» **ASSIGNMENT**:
This exercise calls for the line with "receipt_gas r = add64", the line with "cumulative_gas_used info' <= lim_gas lim ∧", and all lines between them in the material below, output exactly and with no other lines.

» **DATA TO USE**:

#[export] Hint Resolve wf_with_capacity wf_push_executed wf_set_da_footprint_scalar wf_set_extra
  : builder_wf.

Section Limits.
Context {Extra : Type} (info : ExecutionInfo Extra).
Context (tx_da_size block_gas_limit : Z) (tx_data_limit block_data_limit : option Z).
Context (tx_gas_limit : Z) (scalar block_da_footprint_limit : option Z).

Lemma is_tx_over_limits_not_Panic :
  is_tx_over_limits info tx_da_size block_gas_limit tx_data_limit block_data_limit tx_gas_limit
    scalar block_da_footprint_limit <> Panic.
Proof. unfold is_tx_over_limits, bind. repeat case_match; congruence. Qed.

(** Acceptance is exactly the conjunction of the four limits, as the arithmetic computes them. *)
Lemma is_tx_over_limits_Ok :
  is_tx_over_limits info tx_da_size block_gas_limit tx_data_limit block_data_limit tx_gas_limit
    scalar block_da_footprint_limit = Ok tt <->
  (forall l, tx_data_limit = Some l -> tx_da_size <= l) /\
  (forall l, block_data_limit = Some l ->
     saturating_add (cumulative_da_bytes_used info) tx_da_size <= l) /\
  (forall s, scalar = Some s ->
     saturating_mul (saturating_add (cumulative_da_bytes_used info) tx_da_size) s
       <= unwrap_or block_da_footprint_limit block_gas_limit) /\
  add64 (cumulative_gas_used info) tx_gas_limit <= block_gas_limit.
Proof.
  unfold is_tx_over_limits, is_some_and, bind. split.
  - intros H. repeat case_match; simplify_eq; reflect_bools; split_and!; intros; simplify_eq; lia.
  - intros (H1 & H2 & H3 & H4).
    assert (Hle : forall a b, a <= b -> (b <? a) = false) by (intros; by apply Z.ltb_ge).
    destruct tx_data_limit as [l1|]; [rewrite (Hle _ _ (H1 _ eq_refl))|];
    (destruct block_data_limit as [l2|]; [rewrite (Hle _ _ (H2 _ eq_refl))|]);
    (destruct scalar as [s|]; [rewrite (Hle _ _ (H3 _ eq_refl))|]);
    by rewrite (Hle _ _ H4).
Qed.

End Limits.

(** Pushing an accepted transaction, in exact arithmetic: [bound] is what the gas totals stay below,
    and adding the gas limit of the transaction to it does not overflow. *)
Lemma push_exact {Extra} lim (info : ExecutionInfo Extra) da tx_da tx_gas used fees r t bound :
  is_tx_over_limits info da (lim_gas lim) tx_da (lim_da lim) tx_gas (da_footprint_scalar info)
    (lim_da_footprint lim) = Ok tt ->
  wf_info info -> in_u64 da -> lim_gas lim <= bound -> cumulative_gas_used info <= bound ->
  bound + tx_gas < U64_MOD -> 0 <= used <= tx_gas ->
  receipt_gas r = add64 (cumulative_gas_used info) used -> tx_from (inner t) = Some (signer t) ->
  let info' := push_executed info (add64 (cumulative_gas_used info) used)
                 (add64 (cumulative_da_bytes_used info) da) fees r t in
  wf_info info' ∧ cumulative_gas_used info' = cumulative_gas_used info + used ∧
  cumulative_gas_used info' <= lim_gas lim ∧
  (exact_limits lim info -> within_limits lim info').
Proof.
  intros Hl Hw Hda Hb Hc Hnw Hg Hr Hf. simpl. pose proof (wf_gas _ Hw) as Hwg.
  pose proof (wf_da _ Hw) as Hwd. unfold in_u64 in *.
  apply is_tx_over_limits_Ok in Hl as (_ & Hbda & Hfp & Hgas).
  rewrite add64_exact in Hgas by lia.
  assert (Hadd : add64 (cumulative_gas_used info) used = cumulative_gas_used info + used)
    by (apply add64_exact; lia).
  split_and!; [|done|rewrite Hadd; lia|].
  - apply wf_push_executed; [done|lia|unfold in_u64; lia|apply add64_range|done..].
  - intros [Hel Hes]. unfold within_limits. simpl. rewrite Hadd.
    assert (Hda64 : saturating_add (cumulative_da_bytes_used info) da < U64_MAX ->
      add64 (cumulative_da_bytes_used info) da
        = saturating_add (cumulative_da_bytes_used info) da).
    { unfold saturating_add, U64_MAX, U64_MOD in *. intros Hs.
      rewrite add64_exact by (unfold U64_MOD; lia). lia. }
    split_and!; [lia| |].
    + intros x Hx. specialize (Hbda x Hx). specialize (Hel x Hx). rewrite Hda64 by lia. done.
    + intros sc Hsc. specialize (Hfp sc Hsc). destruct (Hes sc Hsc) as [Hp Hlt].
      apply saturating_mul_le in Hfp; [|done].
      rewrite Hda64; [done|]. unfold saturating_add, U64_MAX in *. nia.
Qed.

(** ** Properties *)

(** The limit check is sound: when it accepts a transaction that then uses at most its gas
    limit, the block's new totals respect the block gas limit, the block data availability limit
    and the data availability footprint limit.  The gas total must not wrap: the block gas limit
    and the transaction's gas limit together fit a [u64]. *)
Theorem is_tx_over_limits_sound {Extra} (info : ExecutionInfo Extra) da gas_limit tx_da block_da
    tx_gas scalar footprint used :
  is_tx_over_limits info da gas_limit tx_da block_da tx_gas scalar footprint = Ok tt ->
  wf_info info -> 0 <= da ->
  cumulative_gas_used info + tx_gas < U64_MOD -> 0 <= used <= tx_gas ->
  cumulative_gas_used info + used <= gas_limit /\
  (forall l, block_da = Some l -> l < U64_MAX -> cumulative_da_bytes_used info + da <= l) /\
  (forall s, scalar = Some s -> 0 < s ->
     unwrap_or footprint gas_limit < U64_MAX ->
     (cumulative_da_bytes_used info + da) * s <= unwrap_or footprint gas_limit).
Proof.
  intros Hok [] Hda Hnw Hu. unfold in_u64 in *.
  apply is_tx_over_limits_Ok in Hok as (_ & Hbda & Hfp & Hgas).
  rewrite add64_exact in Hgas by lia. split_and!; [lia| |].
  - intros l Hl Hlt. apply saturating_add_le; [done|]. by apply Hbda.
  - intros s Hs Hpos Hlt. specialize (Hfp s Hs). apply saturating_mul_le in Hfp; [|done].
    unfold saturating_add, U64_MAX, U64_MOD in *.
    destruct (Z.min_spec (cumulative_da_bytes_used info + da) (2 ^ 64 - 1)) as [[? Hm]|[? Hm]];
      rewrite Hm in Hfp; nia.
Qed.

Lemma is_tx_over_limits_sound_witness :
  cumulative_gas_used (with_capacity tt) + 21000 <= 30000000 /\
  (forall l, Some 1000 = Some l -> l < U64_MAX ->
     cumulative_da_bytes_used (with_capacity tt) + 120 <= l) /\
  (forall s, Some 400 = Some s -> 0 < s -> unwrap_or (Some 60000) 30000000 < U64_MAX ->
     (cumulative_da_bytes_used (with_capacity tt) + 120) * s <= unwrap_or (Some 60000) 30000000).
Proof.
  apply (is_tx_over_limits_sound (with_capacity tt) 120 30000000 (Some 200) (Some 1000) 21000
           (Some 400) (Some 60000) 21000).
  - reflexivity.
  - apply wf_with_capacity.
  - lia.
  - reflexivity.
  - lia.
Defined.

» **RESPONSE**:
  receipt_gas r = add64 (cumulative_gas_used info) used -> tx_from (inner t) = Some (signer t) ->
  let info' := push_executed info (add64 (cumulative_gas_used info) used)
                 (add64 (cumulative_da_bytes_used info) da) fees r t in
  wf_info info' ∧ cumulative_gas_used info' = cumulative_gas_used info + used ∧
  cumulative_gas_used info' <= lim_gas lim ∧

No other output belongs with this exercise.